== Task inputs ==
══════════

(** * System resource monitor: ingestion, rolling history, recording, statistics

    A shallow embedding of [static/js/main.js].  The script's global
    variables, the part of the page it writes and the part of the browser
    it relies on (clock, timers, alerts, saved files, the WebSocket object)
    form one explicit [State]; every function of the script is a
    computation in a small state-and-exception monad over it.

    Numbers.  A JavaScript number is modelled as an exact rational, with
    the three special values the script can produce ([Infinity],
    [-Infinity], [NaN]); the rounding of IEEE-754 doubles is outside the
    model.  A number read from a JSON message is always finite. *)

From Stdlib Require Import String List ZArith QArith Qminmax Bool Arith Lia.
Import ListNotations.

Close Scope Q_scope.
Close Scope Z_scope.
Open Scope string_scope.
Open Scope nat_scope.
Open Scope list_scope.

(* ------------------------------------------------------------------ *)
(** ** Numbers                                                         *)
(* ------------------------------------------------------------------ *)

Inductive number : Type :=
| Num (q : Q)
| Infinity
| NegInfinity
| NaN.

(** Equality of numbers as values ([1/2] and [2/4] are the same number). *)
Definition number_eq (a b : number) : Prop :=
  match a, b with
  | Num x, Num y => (x == y)%Q
  | Infinity, Infinity => True
  | NegInfinity, NegInfinity => True
  | NaN, NaN => True
  | _, _ => False
  end.

(** [a / b] for finite operands: a zero divisor gives [NaN] or an infinity. *)
Definition js_div (a b : Q) : number :=
  if Qeq_bool b 0 then
    if Qeq_bool a 0 then NaN
    else if Qle_bool 0 a then Infinity else NegInfinity
  else Num (a / b)%Q.

Definition num_min (a b : number) : number :=
  match a, b with
  | NaN, _ | _, NaN => NaN
  | NegInfinity, _ | _, NegInfinity => NegInfinity
  | Infinity, y => y
  | x, Infinity => x
  | Num x, Num y => if Qle_bool x y then Num x else Num y
  end.

Definition num_max (a b : number) : number :=
  match a, b with
  | NaN, _ | _, NaN => NaN
  | Infinity, _ | _, Infinity => Infinity
  | NegInfinity, y => y
  | x, NegInfinity => x
  | Num x, Num y => if Qle_bool x y then Num y else Num x
  end.

(** [Math.min(...arr)] and [Math.max(...arr)]: with no argument they are
    [Infinity] and [-Infinity]. *)
Definition Math_min (arr : list Q) : number :=
  fold_left (fun acc x => num_min acc (Num x)) arr Infinity.

Definition Math_max (arr : list Q) : number :=
  fold_left (fun acc x => num_max acc (Num x)) arr NegInfinity.

(** [x || 0] where [x] is a number or [undefined]: the falsy values,
    [undefined] and zero, give [0]. *)
Definition or0 (x : option Q) : Q :=
  match x with
  | Some v => if Qeq_bool v 0 then 0%Q else v
  | None => 0%Q
  end.

(** Optional chaining [o?.f], for a field that holds a value and for a
    field that may itself be absent. *)
Definition chain {A B : Type} (o : option A) (f : A -> B) : option B :=
  option_map f o.

Definition chain_opt {A B : Type} (o : option A) (f : A -> option B) : option B :=
  match o with
  | Some a => f a
  | None => None
  end.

══════════

== Task prompt ==
Could you reproduce every line of the listing exactly?

== Final answer ==
(** * System resource monitor: ingestion, rolling history, recording, statistics

    A shallow embedding of [static/js/main.js].  The script's global
    variables, the part of the page it writes and the part of the browser
    it relies on (clock, timers, alerts, saved files, the WebSocket object)
    form one explicit [State]; every function of the script is a
    computation in a small state-and-exception monad over it.

    Numbers.  A JavaScript number is modelled as an exact rational, with
    the three special values the script can produce ([Infinity],
    [-Infinity], [NaN]); the rounding of IEEE-754 doubles is outside the
    model.  A number read from a JSON message is always finite. *)

From Stdlib Require Import String List ZArith QArith Qminmax Bool Arith Lia.
Import ListNotations.

Close Scope Q_scope.
Close Scope Z_scope.
Open Scope string_scope.
Open Scope nat_scope.
Open Scope list_scope.

(* ------------------------------------------------------------------ *)
(** ** Numbers                                                         *)
(* ------------------------------------------------------------------ *)

Inductive number : Type :=
| Num (q : Q)
| Infinity
| NegInfinity
| NaN.

(** Equality of numbers as values ([1/2] and [2/4] are the same number). *)
Definition number_eq (a b : number) : Prop :=
  match a, b with
  | Num x, Num y => (x == y)%Q
  | Infinity, Infinity => True
  | NegInfinity, NegInfinity => True
  | NaN, NaN => True
  | _, _ => False
  end.

(** [a / b] for finite operands: a zero divisor gives [NaN] or an infinity. *)
Definition js_div (a b : Q) : number :=
  if Qeq_bool b 0 then
    if Qeq_bool a 0 then NaN
    else if Qle_bool 0 a then Infinity else NegInfinity
  else Num (a / b)%Q.

Definition num_min (a b : number) : number :=
  match a, b with
  | NaN, _ | _, NaN => NaN
  | NegInfinity, _ | _, NegInfinity => NegInfinity
  | Infinity, y => y
  | x, Infinity => x
  | Num x, Num y => if Qle_bool x y then Num x else Num y
  end.

Definition num_max (a b : number) : number :=
  match a, b with
  | NaN, _ | _, NaN => NaN
  | Infinity, _ | _, Infinity => Infinity
  | NegInfinity, y => y
  | x, NegInfinity => x
  | Num x, Num y => if Qle_bool x y then Num y else Num x
  end.

(** [Math.min(...arr)] and [Math.max(...arr)]: with no argument they are
    [Infinity] and [-Infinity]. *)
Definition Math_min (arr : list Q) : number :=
  fold_left (fun acc x => num_min acc (Num x)) arr Infinity.

Definition Math_max (arr : list Q) : number :=
  fold_left (fun acc x => num_max acc (Num x)) arr NegInfinity.

(** [x || 0] where [x] is a number or [undefined]: the falsy values,
    [undefined] and zero, give [0]. *)
Definition or0 (x : option Q) : Q :=
  match x with
  | Some v => if Qeq_bool v 0 then 0%Q else v
  | None => 0%Q
  end.

(** Optional chaining [o?.f], for a field that holds a value and for a
    field that may itself be absent. *)
Definition chain {A B : Type} (o : option A) (f : A -> B) : option B :=
  option_map f o.

Definition chain_opt {A B : Type} (o : option A) (f : A -> option B) : option B :=
  match o with
  | Some a => f a
  | None => None
  end.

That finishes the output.